It’s a shame when great theatre doesn’t make an appearance for quite a few years. However, Errol John’s play Moon on a Rainbow Shawl is back after more than 20 years, in a new revival created by the National Theatre and Talawa Theatre Company. I managed to catch it during its stop at the West Yorkshire Playhouse, Leeds.
The play follows the hopes and dreams of a group of people living on the island of Tobago. Each of them has their own story, which gradually come together to present a vision of lost hope and ambition. The narrative itself is seamless, with the vibrant and honest characters moving it along in a natural and succinct fashion. The time is divided well amongst each of the characters, allowing the audience to successfully empathise with them, which will later allow us to understand the pain that is brought about by quashed dreams and ambitions.
The play reflects the context of its time of writing, with the 40s and 50s pulsing through the simple and naturalistic set, giving full rein to the characters to breathe life into the production. This stark difference in time period allows the audience to understand the complexities at the time, and ultimately allows us to understand the states of mind of the characters.
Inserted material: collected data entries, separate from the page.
(** 450 line items of one deal, a deal without line items, a sheet that
    holds a row of an earlier run, and a sheet API that refuses the second
    batch update. *)
Definition deal_with_450_line_items : ArrSync.deal :=
  {| ArrSync.assoc_data :=
       Some (Some (repeat {| ArrSync.line_item_id := Some "77";
                             ArrSync.line_item_cells := Some ["ACME"; "renewal"] |}
                          450)) |}.

Definition deal_without_line_items : ArrSync.deal :=
  {| ArrSync.assoc_data := Some (Some []) |}.

Definition sheet_with_old_rows : ArrSync.sheet :=
  {| ArrSync.cells := {[ 2 := ["old"; "row"] ]}; ArrSync.api_calls := [] |}.

Definition second_update_fails : nat -> bool :=
  fun n => negb (Nat.eqb n 1).

(** Snapshots of one KPI of one organisation. *)
Definition snapshot (t v : Z) (name : string) : DBKpi.kpi_row :=
  {| DBKpi.organization_id := "org-1";
     DBKpi.organization_name := name;
     DBKpi.kpi := "Number of log entries";
     DBKpi.value := v;
     DBKpi.run_timestamp := t;
     DBKpi.accounting_year_parameter := 2025 |}.

(** The three snapshots of the example, not in time order. *)
Definition snapshots_shuffled : list DBKpi.kpi_row :=
  [ snapshot 3 40 "Acme"; snapshot 1 10 "Acme"; snapshot 2 25 "Acme" ].

(** Two snapshots taken at the same time, in either order. *)
Definition snapshots_tied : list DBKpi.kpi_row :=
  [ snapshot 1 10 "Acme"; snapshot 1 25 "Acme" ].

(** Two snapshots between which the organisation was renamed. *)
Definition snapshots_renamed : list DBKpi.kpi_row :=
  [ snapshot 1 10 "Acme"; snapshot 2 25 "Acme GmbH" ].

End Runs.

(** ** utilities/mixpanel_api.py: [get_property_values] *)

Module MixpanelApi.

(** [value not in (None, "", "UNKNOWN")] *)
Definition kept (value : option string) : bool :=
  negb (bool_decide (value = None)
        || bool_decide (value = Some "")
        || bool_decide (value = Some "UNKNOWN")).

(** [str(value)]; the values are JSON strings or [null]. *)
Definition str (value : option string) : string :=
  match value with
  | Some s => s
  | None => "None"
  end.

(** [get_property_values], from the list [resp.json()] holds:
    [[str(value) for value in values if value not in (None, "", "UNKNOWN")]]. *)
Definition get_property_values (values : list (option string)) : list string :=
  map str (List.filter kept values).

End MixpanelApi.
While the issues surrounding the play sound a little dark, the play has its fair share of warm, comic and touching moments which really reach out to the audience. These moments are superbly presented, thanks to the equally warm and rich characters of the play. The dialogue itself is natural and engrossing, alongside well-choreographed moments of physical violence that really make the characters shine against the backdrop of the narrative and its context.
As mentioned earlier, the simple and naturalistic set completely illuminates the characters and their emotional states, which provides the fuel on which the narrative runs. The sound and lighting help to represent different moments in the story, with pathetic fallacy being a key component in representing the mood and atmosphere in the piece. Ultimately, the set creates a natural and honest world which once again allows the characters to truly flesh out John’s narrative. The company work well together, creating a tight ensemble that truly embodies a sense of unity.
Moon on a Rainbow Shawl is an interesting and engaging piece of theatre. It manages to illustrate and raise important social issues regarding hopes and dreams with both its characters and its narrative. It is warm, comic and touching.